EXERCISE DIRECTIONS
Go through the records, and copy each line in which the string "Hhalf" is present.
--- INFORMATION SUPPLIED ---
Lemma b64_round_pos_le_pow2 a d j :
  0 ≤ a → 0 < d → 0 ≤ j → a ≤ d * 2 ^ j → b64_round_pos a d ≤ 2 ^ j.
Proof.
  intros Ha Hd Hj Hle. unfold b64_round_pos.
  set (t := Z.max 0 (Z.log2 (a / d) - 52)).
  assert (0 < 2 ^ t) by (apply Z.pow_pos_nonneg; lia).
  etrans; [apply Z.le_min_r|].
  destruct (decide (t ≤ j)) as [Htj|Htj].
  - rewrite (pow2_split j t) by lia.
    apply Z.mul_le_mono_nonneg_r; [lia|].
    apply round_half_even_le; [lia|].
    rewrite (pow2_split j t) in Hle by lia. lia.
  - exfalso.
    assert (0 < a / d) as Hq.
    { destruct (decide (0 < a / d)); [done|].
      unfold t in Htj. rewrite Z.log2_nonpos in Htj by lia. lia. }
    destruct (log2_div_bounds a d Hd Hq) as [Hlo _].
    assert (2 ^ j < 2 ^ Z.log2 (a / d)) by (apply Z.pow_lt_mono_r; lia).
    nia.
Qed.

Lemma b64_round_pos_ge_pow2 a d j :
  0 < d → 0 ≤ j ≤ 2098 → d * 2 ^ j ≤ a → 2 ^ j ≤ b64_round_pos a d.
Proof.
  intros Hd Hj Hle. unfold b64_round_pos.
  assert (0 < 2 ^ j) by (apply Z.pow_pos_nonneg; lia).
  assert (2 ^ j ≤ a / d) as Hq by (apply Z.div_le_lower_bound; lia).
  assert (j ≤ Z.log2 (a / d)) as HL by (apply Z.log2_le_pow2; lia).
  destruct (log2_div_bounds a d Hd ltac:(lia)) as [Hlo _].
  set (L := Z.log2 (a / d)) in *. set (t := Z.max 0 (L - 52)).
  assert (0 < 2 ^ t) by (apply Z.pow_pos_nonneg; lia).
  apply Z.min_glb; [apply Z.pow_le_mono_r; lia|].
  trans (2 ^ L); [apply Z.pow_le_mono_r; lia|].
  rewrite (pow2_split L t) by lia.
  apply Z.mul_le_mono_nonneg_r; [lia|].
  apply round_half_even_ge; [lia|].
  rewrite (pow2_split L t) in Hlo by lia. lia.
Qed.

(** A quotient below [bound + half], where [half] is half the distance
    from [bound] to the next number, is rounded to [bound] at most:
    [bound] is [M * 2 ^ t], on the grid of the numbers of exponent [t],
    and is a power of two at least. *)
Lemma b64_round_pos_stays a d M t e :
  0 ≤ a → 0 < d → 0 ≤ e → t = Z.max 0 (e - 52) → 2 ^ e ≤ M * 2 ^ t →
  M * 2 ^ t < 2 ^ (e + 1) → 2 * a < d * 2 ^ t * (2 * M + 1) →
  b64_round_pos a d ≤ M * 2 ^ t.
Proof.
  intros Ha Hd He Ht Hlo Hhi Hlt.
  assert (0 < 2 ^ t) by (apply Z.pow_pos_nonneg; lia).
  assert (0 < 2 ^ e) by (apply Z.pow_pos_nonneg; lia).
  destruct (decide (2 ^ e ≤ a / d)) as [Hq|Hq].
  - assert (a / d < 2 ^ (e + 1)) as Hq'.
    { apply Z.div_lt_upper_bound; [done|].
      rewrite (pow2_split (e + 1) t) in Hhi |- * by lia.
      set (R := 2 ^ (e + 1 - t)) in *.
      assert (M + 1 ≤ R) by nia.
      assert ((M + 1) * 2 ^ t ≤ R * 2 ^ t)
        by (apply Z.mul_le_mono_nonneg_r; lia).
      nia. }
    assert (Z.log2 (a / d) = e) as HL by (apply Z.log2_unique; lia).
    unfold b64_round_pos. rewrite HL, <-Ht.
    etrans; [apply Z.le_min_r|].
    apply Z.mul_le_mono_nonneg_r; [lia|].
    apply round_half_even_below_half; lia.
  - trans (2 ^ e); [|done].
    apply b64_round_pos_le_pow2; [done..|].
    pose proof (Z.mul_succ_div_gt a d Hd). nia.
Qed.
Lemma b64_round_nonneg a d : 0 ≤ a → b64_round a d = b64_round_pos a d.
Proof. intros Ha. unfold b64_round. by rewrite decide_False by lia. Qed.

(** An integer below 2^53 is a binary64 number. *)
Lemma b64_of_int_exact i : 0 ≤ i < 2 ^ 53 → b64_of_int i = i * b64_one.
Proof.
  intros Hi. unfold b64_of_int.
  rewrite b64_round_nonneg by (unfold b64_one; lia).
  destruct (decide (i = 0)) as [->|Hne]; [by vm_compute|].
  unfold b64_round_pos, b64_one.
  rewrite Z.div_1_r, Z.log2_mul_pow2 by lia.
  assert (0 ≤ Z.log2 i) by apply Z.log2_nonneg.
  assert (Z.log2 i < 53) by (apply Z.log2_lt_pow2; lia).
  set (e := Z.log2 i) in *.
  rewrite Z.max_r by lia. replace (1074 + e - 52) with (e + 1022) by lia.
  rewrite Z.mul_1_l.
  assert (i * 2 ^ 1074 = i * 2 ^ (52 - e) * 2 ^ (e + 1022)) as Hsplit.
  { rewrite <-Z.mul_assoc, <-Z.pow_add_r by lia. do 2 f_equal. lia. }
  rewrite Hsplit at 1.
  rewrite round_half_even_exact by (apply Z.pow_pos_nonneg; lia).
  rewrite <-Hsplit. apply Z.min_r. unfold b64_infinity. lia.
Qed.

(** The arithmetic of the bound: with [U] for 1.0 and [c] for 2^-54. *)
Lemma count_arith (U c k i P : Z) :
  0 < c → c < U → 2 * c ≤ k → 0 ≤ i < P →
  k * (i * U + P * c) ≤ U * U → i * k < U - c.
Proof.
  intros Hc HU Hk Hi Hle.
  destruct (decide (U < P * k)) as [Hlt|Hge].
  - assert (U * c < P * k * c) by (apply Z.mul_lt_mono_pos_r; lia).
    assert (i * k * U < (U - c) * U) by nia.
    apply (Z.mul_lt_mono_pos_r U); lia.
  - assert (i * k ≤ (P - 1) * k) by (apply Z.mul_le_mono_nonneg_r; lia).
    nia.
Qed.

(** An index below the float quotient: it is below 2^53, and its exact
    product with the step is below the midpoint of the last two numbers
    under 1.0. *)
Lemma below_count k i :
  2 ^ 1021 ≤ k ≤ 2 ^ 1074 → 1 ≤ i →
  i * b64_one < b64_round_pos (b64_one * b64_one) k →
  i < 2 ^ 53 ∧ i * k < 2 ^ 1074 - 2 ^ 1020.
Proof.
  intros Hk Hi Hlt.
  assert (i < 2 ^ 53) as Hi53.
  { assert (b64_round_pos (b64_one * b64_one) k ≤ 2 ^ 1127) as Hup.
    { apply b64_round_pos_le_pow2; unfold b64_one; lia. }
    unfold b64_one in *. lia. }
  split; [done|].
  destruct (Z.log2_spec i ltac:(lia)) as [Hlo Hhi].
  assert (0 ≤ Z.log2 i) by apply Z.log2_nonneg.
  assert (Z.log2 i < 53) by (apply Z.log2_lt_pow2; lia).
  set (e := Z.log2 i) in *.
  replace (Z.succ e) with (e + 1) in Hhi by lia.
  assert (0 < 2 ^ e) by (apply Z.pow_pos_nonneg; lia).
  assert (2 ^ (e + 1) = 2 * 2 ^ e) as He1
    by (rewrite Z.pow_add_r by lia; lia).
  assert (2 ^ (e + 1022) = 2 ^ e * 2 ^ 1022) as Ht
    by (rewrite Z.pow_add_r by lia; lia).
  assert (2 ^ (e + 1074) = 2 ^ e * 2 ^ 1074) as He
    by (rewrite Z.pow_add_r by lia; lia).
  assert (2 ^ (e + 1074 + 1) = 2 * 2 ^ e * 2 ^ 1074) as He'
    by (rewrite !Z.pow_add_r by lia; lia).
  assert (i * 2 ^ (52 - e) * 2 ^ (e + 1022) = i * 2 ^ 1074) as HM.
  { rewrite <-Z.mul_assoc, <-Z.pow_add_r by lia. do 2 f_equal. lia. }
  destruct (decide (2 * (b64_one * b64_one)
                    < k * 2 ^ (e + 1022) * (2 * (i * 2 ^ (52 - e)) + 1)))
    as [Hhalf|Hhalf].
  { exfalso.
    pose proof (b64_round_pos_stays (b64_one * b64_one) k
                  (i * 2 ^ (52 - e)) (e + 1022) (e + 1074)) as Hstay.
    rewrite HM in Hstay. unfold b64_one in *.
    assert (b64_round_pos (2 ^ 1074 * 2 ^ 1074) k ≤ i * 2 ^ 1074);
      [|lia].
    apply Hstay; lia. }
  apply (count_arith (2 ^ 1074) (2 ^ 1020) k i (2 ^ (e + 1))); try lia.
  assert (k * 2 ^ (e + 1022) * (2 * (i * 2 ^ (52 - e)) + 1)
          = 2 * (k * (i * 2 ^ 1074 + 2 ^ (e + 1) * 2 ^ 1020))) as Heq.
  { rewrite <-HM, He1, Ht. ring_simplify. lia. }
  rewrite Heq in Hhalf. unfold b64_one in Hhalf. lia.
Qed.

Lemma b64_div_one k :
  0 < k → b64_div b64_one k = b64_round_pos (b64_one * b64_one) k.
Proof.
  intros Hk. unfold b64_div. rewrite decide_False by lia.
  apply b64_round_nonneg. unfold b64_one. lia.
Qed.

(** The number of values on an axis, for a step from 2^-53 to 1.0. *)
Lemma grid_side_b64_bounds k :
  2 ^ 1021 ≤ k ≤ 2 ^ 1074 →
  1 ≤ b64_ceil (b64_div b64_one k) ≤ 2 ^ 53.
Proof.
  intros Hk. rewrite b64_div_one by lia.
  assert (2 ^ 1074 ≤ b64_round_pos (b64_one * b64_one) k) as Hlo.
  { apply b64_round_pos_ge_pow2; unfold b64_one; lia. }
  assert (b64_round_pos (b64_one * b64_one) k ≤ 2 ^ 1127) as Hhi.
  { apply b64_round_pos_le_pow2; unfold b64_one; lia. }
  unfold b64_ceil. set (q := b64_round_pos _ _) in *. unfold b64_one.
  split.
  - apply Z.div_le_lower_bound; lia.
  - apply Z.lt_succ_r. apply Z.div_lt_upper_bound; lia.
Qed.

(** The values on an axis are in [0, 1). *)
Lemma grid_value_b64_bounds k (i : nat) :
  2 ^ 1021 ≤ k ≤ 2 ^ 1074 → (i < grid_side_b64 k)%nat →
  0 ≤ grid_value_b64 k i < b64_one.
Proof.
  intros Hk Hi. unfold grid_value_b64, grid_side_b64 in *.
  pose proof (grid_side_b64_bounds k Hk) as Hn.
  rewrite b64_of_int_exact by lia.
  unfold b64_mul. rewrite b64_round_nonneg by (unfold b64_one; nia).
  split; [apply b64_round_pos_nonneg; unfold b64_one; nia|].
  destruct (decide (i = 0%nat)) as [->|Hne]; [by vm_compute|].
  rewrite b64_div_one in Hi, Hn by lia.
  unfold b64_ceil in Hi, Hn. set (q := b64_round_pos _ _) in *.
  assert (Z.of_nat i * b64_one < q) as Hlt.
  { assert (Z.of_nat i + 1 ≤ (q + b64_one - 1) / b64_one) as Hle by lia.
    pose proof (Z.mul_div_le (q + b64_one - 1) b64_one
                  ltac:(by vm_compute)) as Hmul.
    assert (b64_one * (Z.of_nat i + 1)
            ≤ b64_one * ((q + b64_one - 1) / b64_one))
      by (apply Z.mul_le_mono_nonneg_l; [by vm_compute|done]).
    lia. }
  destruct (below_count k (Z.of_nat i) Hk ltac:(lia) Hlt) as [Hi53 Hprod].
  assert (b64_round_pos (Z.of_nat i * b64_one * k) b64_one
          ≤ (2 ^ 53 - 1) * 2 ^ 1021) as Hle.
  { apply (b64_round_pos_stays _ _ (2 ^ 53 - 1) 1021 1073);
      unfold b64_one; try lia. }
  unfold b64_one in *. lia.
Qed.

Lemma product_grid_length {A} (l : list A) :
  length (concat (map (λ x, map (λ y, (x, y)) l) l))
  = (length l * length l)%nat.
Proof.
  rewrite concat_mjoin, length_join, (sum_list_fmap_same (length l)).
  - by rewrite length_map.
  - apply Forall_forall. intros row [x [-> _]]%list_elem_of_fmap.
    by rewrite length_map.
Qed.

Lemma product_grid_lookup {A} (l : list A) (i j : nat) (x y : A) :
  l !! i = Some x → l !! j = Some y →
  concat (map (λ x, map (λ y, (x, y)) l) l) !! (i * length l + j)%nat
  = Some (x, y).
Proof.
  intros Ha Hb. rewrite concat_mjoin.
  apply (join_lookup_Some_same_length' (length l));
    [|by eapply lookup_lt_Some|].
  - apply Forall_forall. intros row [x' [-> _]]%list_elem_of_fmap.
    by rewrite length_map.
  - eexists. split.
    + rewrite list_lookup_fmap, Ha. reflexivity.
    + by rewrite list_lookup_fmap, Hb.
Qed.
---
WRITTEN ANSWER
    as [Hhalf|Hhalf].
  rewrite Heq in Hhalf. unfold b64_one in Hhalf. lia.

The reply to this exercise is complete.